(** * quantum_circuit.gates: bit-index algebra and gate combinators

    A shallow embedding of [src/quantum_circuit/gates.py].

    Conventions of the embedding:
    - a Python [int] holding a basis state is a [Z]; Python's [&] on ints of
      either sign is two's complement on an unbounded word, which is
      [Z.land];
    - qubit positions, qubit counts and list indices are [nat]: every one of
      them is the right operand of a [1 << i] or an index produced by
      [range], and Python raises [ValueError] on a negative shift count
      before anything else happens;
    - a raised exception is the [Raise] branch of [result];
    - a numpy vector is a [list] of amplitudes, a numpy matrix the list of
      its rows (row-major, as [np.array] reads a nested list);
    - amplitudes are kept abstract behind the class [Amplitude]; the code
      under study only copies, adds and multiplies them. *)

From Stdlib Require Import ZArith List Bool Lia QArith Qabs.
From stdpp Require Import base list gmap.

Local Open Scope Z_scope.

(** ** Exceptions *)

Inductive pyerr : Type :=
  | AssertionError
  | IndexError
  | TypeError
  | AttributeError
  | ValueError.

Inductive result (T : Type) : Type :=
  | Ok (x : T)
  | Raise (e : pyerr).

Arguments Ok {T} x.
Arguments Raise {T} e.

Definition rbind {T U : Type} (r : result T) (k : T -> result U) : result U :=
  match r with
  | Ok x => k x
  | Raise e => Raise e
  end.

Notation "x <~ r ;; k" := (rbind r (fun x => k))
  (at level 100, r at next level, right associativity).

(** A list comprehension whose body may raise: elements are evaluated left to
    right and the first exception ends the evaluation. *)
Fixpoint rmap {T U : Type} (f : T -> result U) (l : list T) : result (list U) :=
  match l with
  | [] => Ok []
  | x :: l' => y <~ f x ;; ys <~ rmap f l' ;; Ok (y :: ys)
  end.

Definition is_ok {T : Type} (r : result T) : bool :=
  match r with Ok _ => true | Raise _ => false end.

(** ** Integer helpers *)

(** Python's [sum] over ints: a left fold starting at 0. *)
Definition py_sum (l : list Z) : Z := fold_left Z.add l 0.

(** [1 << i]. *)
Definition shl1 (i : nat) : Z := Z.shiftl 1 (Z.of_nat i).

(** [range(n)]. *)
Definition range (n : nat) : list nat := seq 0 n.

(** [1 << n] used as a length. *)
Definition pow2 (n : nat) : nat := Nat.pow 2 n.

(** Truthiness of an int: [x != 0]. *)
Definition nonzero (x : Z) : bool := negb (x =? 0).

(** ** Bit-index algebra (module-level helpers of gates.py) *)

(** [def _is_set(i, k): return (1 << i) & k != 0] *)
Definition _is_set (i : nat) (k : Z) : bool :=
  nonzero (Z.land (shl1 i) k).

(** [def _clear_bits(basis_state, apply_qubits):
       return basis_state - sum(1 << i for i in apply_qubits) & basis_state]
    Binary [-] binds tighter than [&] in Python, so the expression is
    [(basis_state - sum(...)) & basis_state]. *)
Definition _clear_bits (basis_state : Z) (apply_qubits : list nat) : Z :=
  Z.land (basis_state - py_sum (map shl1 apply_qubits)) basis_state.

(** [def _extract_sub_basis_state(basis_state, qubits):
       return sum(1 << i for i in range(len(qubits))
                  if basis_state & (1 << qubits[i]) != 0)] *)
Definition _extract_sub_basis_state (basis_state : Z) (qubits : list nat) : Z :=
  py_sum (map shl1
    (List.filter
       (fun i => nonzero (Z.land basis_state (shl1 (nth i qubits 0%nat))))
       (range (length qubits)))).

(** The mask the specification describes for [clear_bits]: a 1 exactly at
    each listed position. *)
Definition qubit_mask (qubits : list nat) : Z :=
  fold_right (fun q m => Z.lor (shl1 q) m) 0 qubits.

(** What the specification asks of [clear_bits]: [basis_state AND NOT mask]. *)
Definition clear_bits_spec (basis_state : Z) (qubits : list nat) : Z :=
  Z.land basis_state (Z.lnot (qubit_mask qubits)).

(** ** Sums of selected powers of two

    Both [_extract_sub_basis_state] and the [set_apply] sum of
    [_insert_sub_bit_superpos] add up [1 << i] over the indices of a range
    that pass a test. Each index contributes its own bit, so the sum never
    carries. *)

Definition bits_sum (p : nat -> bool) (n : nat) : Z :=
  py_sum (map shl1 (List.filter p (range n))).

(** ** Amplitudes *)

(** The numeric type of an amplitude ([np.complex64] in the source) with the
    four things the code does with it: the 0 of [np.zeros], the 1 that
    starts the product in [mul], [+] and [*]. *)
Class Amplitude (A : Type) : Type := {
  azero : A;
  aone : A;
  aadd : A -> A -> A;
  amul : A -> A -> A
}.

(** Integer amplitudes: small integers and their sums and products are
    represented exactly by [np.complex64]. *)
#[export] Instance Z_amplitude : Amplitude Z :=
  {| azero := 0; aone := 1; aadd := Z.add; amul := Z.mul |}.

(** Rational amplitudes. *)
#[export] Instance Q_amplitude : Amplitude Q :=
  {| azero := 0%Q; aone := 1%Q; aadd := Qplus; amul := Qmult |}.

Section Gates.

Context {A : Type} `{Amplitude A}.

(** ** numpy vectors and matrices *)

(** [np.zeros(n, np.complex64)] *)
Definition np_zeros (n : nat) : list A := replicate n azero.

(** numpy's bounds check of an integer index into an axis of length [size]:
    an index in [[-size, 0)] counts from the end, anything outside
    [[-size, size)] raises [IndexError]. *)
Definition np_index (size : nat) (i : Z) : result nat :=
  if (0 <=? i) && (i <? Z.of_nat size) then Ok (Z.to_nat i)
  else if (- Z.of_nat size <=? i) && (i <? 0) then
    Ok (Z.to_nat (i + Z.of_nat size))
  else Raise IndexError.

(** [arr[i] = v] on a vector. *)
Definition np_setitem (arr : list A) (i : Z) (v : A) : result (list A) :=
  j <~ np_index (length arr) i ;; Ok (<[j := v]> arr).

(** [seq[k]] for an index [k] produced by [range]. *)
Definition seq_getitem {T : Type} (l : list T) (k : nat) : result T :=
  match l !! k with
  | Some v => Ok v
  | None => Raise IndexError
  end.

(** Number of columns of a matrix given by its rows. *)
Definition ncols (m : list (list A)) : nat :=
  match m with
  | [] => 0%nat
  | r :: _ => length r
  end.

▬▬▬

_ASSIGNED TASK_. Write out only the lines that run from the line containing "result U) (l" through the line containing "(** Python's [sum]", both included, exactly as they appear above.

_SOLUTION FOR THIS EXERCISE_.
Fixpoint rmap {T U : Type} (f : T -> result U) (l : list T) : result (list U) :=
  match l with
  | [] => Ok []
  | x :: l' => y <~ f x ;; ys <~ rmap f l' ;; Ok (y :: ys)
  end.

Definition is_ok {T : Type} (r : result T) : bool :=
  match r with Ok _ => true | Raise _ => false end.

(** ** Integer helpers *)

(** Python's [sum] over ints: a left fold starting at 0. *)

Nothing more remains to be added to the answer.